= The Beatles (terrorist cell) =

Terrorist cell affiliated with the Islamic State of Iraq and the Levant

"The Beatles" was the nickname for an Islamic State cell composed of four British militants. The terrorist group was named by their hostages after the English rock group The Beatles, referring to the members as "John", "Paul", "George", and "Ringo".

The group was known for carrying out the 2014 beheadings in Iraq and Syria of American journalists James Foley and Steven Sotloff and British aid workers David Haines and Alan Henning. The group also held more than 20 Western hostages of ISIS in Western Raqqa, Syria.
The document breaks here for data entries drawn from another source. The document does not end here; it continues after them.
(** The loop of [ntrdma_dev_rres_reset], over the list in reverse; the [free]
    function of a remote resource gives back one reference. *)
Fixpoint rres_reset_loop (l : list nat) (s : rres_store) : option rres_store :=
  match l with
  | [] => Some s
  | p :: l =>
      match ntrdma_rres_remove_unsafe p s with
      | None => None
      | Some s => rres_reset_loop l (ntrdma_rres_put p s)
      end
  end.

Definition ntrdma_dev_rres_reset (s : rres_store) : option rres_store :=
  match rres_reset_loop (rev (rs_list s)) s with
  | None => None
  | Some s => Some (mk_rres_store (rs_vec s) (rs_objs s) [] (rs_freed s) (rs_heap s))
  end.

End Remote.
Arguments rres_store : clear implicits.

(** ** Local resources *)

Section Local.
Context {V : Type} `{K : Kernel}.

Record res_store := mk_res_store {
  ls_vec : ntrdma_rcu_kvec nat;
  ls_objs : heap_of V;
  ls_list : list nat;
  ls_heap : heap;
  ls_unrecoverable : bool }.

Definition ls_set_objs (h : heap_of V) (s : res_store) : res_store :=
  mk_res_store (ls_vec s) h (ls_list s) (ls_heap s) (ls_unrecoverable s).

Definition ntrdma_res_look (key : Z) (s : res_store) : option nat * res_store :=
  match kvec_look (ls_vec s) key with
  | Some p => (Some p, ls_set_objs (heap_get p (ls_objs s)) s)
  | None => (None, s)
  end.

(** The release of a local resource completes a wait of its owner, which frees
    it; the model keeps the object. *)
Definition ntrdma_res_put (p : nat) (s : res_store) : bool * res_store :=
  match ls_objs s !! p with
  | Some o =>
      let '(release, o) := ntrdma_obj_put o in (release, ls_set_objs (<[p := o]> (ls_objs s)) s)
  | None => (false, s)
  end.

(** [ntrdma_kvec_set_key] on the store; [None] outside the table. *)
Definition ls_set_key (key : Z) (val : option nat) (s : res_store) : option res_store :=
  match ntrdma_kvec_set_key (ls_vec s) key val (ls_heap s) with
  | None => None
  | Some (v, h) => Some (mk_res_store v (ls_objs s) (ls_list s) h (ls_unrecoverable s))
  end.

Definition ls_list_del (p : nat) (s : res_store) : res_store :=
  mk_res_store (ls_vec s) (ls_objs s) (filter (λ x, x ≠ p) (ls_list s)) (ls_heap s)
    (ls_unrecoverable s).

Definition ls_list_add_tail (p : nat) (s : res_store) : res_store :=
  mk_res_store (ls_vec s) (ls_objs s) (ls_list s ++ [p]) (ls_heap s) (ls_unrecoverable s).

Definition ls_unrecoverable_err (s : res_store) : res_store :=
  mk_res_store (ls_vec s) (ls_objs s) (ls_list s) (ls_heap s) true.

(** What the rest of the driver answers during an addition or a removal: the
    results of the callback that queues the command and of the submission,
    the jiffies left when the wait for the answer ends, whether the command
    is still listed then, and the status the peer answered. *)
Record cmd_outcome := mk_outcome {
  oc_queued : Z;
  oc_submit : Z;
  oc_remaining : Z;
  oc_in_list : bool;
  oc_ret : Z }.

(** [ntrdma_cmd_cb_wait_out]: the result and the time left. *)
Definition ntrdma_cmd_cb_wait_out (timeout : Z) (oc : cmd_outcome) : Z * Z :=
  let t := if timeout =? 0 then timeout else oc_remaining oc in
  if (t =? 0) && oc_in_list oc then (- ETIME, 0) else (0, t + 1).

Definition ntrdma_res_wait_cmds (timeout : Z) (oc : cmd_outcome) : Z :=
  fst (ntrdma_cmd_cb_wait_out timeout oc).

Definition ntrdma_res_add (p : nat) (key timeout : Z) (oc : cmd_outcome) (s : res_store)
  : option (Z * res_store) :=
  match ls_set_key key (Some p) s with
  | None => None
  | Some s =>
      let s := ls_list_add_tail p s in
      if negb (oc_queued oc =? 0) then Some (0, s)
      else if negb (oc_submit oc =? 0) then Some (0, s)
      else
        let rc := ntrdma_res_wait_cmds timeout oc in
        let rc := if rc =? 0 then oc_ret oc else rc in
        if rc =? 0 then Some (0, s)
        else
          match ls_set_key key None (ls_list_del p s) with
          | None => None
          | Some s => Some (rc, ls_unrecoverable_err s)
          end
  end.

Definition ntrdma_res_del (p : nat) (key timeout : Z) (oc : cmd_outcome) (s : res_store)
  : option res_store :=
  match ls_set_key key None (ls_list_del p s) with
  | None => None
  | Some s =>
      if negb (oc_queued oc =? 0) then Some s
      else if negb (oc_submit oc =? 0) then Some s
      else
        let rc := ntrdma_res_wait_cmds timeout oc in
        let rc := if rc =? 0 then oc_ret oc else rc in
        Some (if rc =? 0 then s else ls_unrecoverable_err s)
  end.

End Local.
Arguments res_store : clear implicits.

(** ** The tables of the data path *)

(** The tables of memory regions of a device. *)
Record dev_mem := mk_dev_mem {
  dm_mr : res_store ntrdma_mr;
  dm_rmr : rres_store ntrdma_rmr }.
They were reportedly harsher compared to other ISIS guards, torturing captives with electroshock weapons and subjecting them to mock executions (including a crucifixion) and waterboarding.

In November 2015, one of the militants was killed and one was arrested and imprisoned in Turkey. Two were captured in early 2018, transferred to U.S. military custody, and sentenced to life imprisonment in the U.S. in 2022.

==Activities==
The group consisted of three or four British Muslims fighting for the extremist, jihadist Islamic State of Iraq and the Levant. The group's nickname, and those of its members – "John", "Paul", "George", and "Ringo" – were used by the hostages in ironic reference to the regional English accents of the musicians. The nickname was condemned by former Beatle Ringo Starr, saying: "It's bullshit. What they are doing out there is against everything The Beatles stood for ... [we] absolutely stood for peace and love." Fans of the band were also outraged.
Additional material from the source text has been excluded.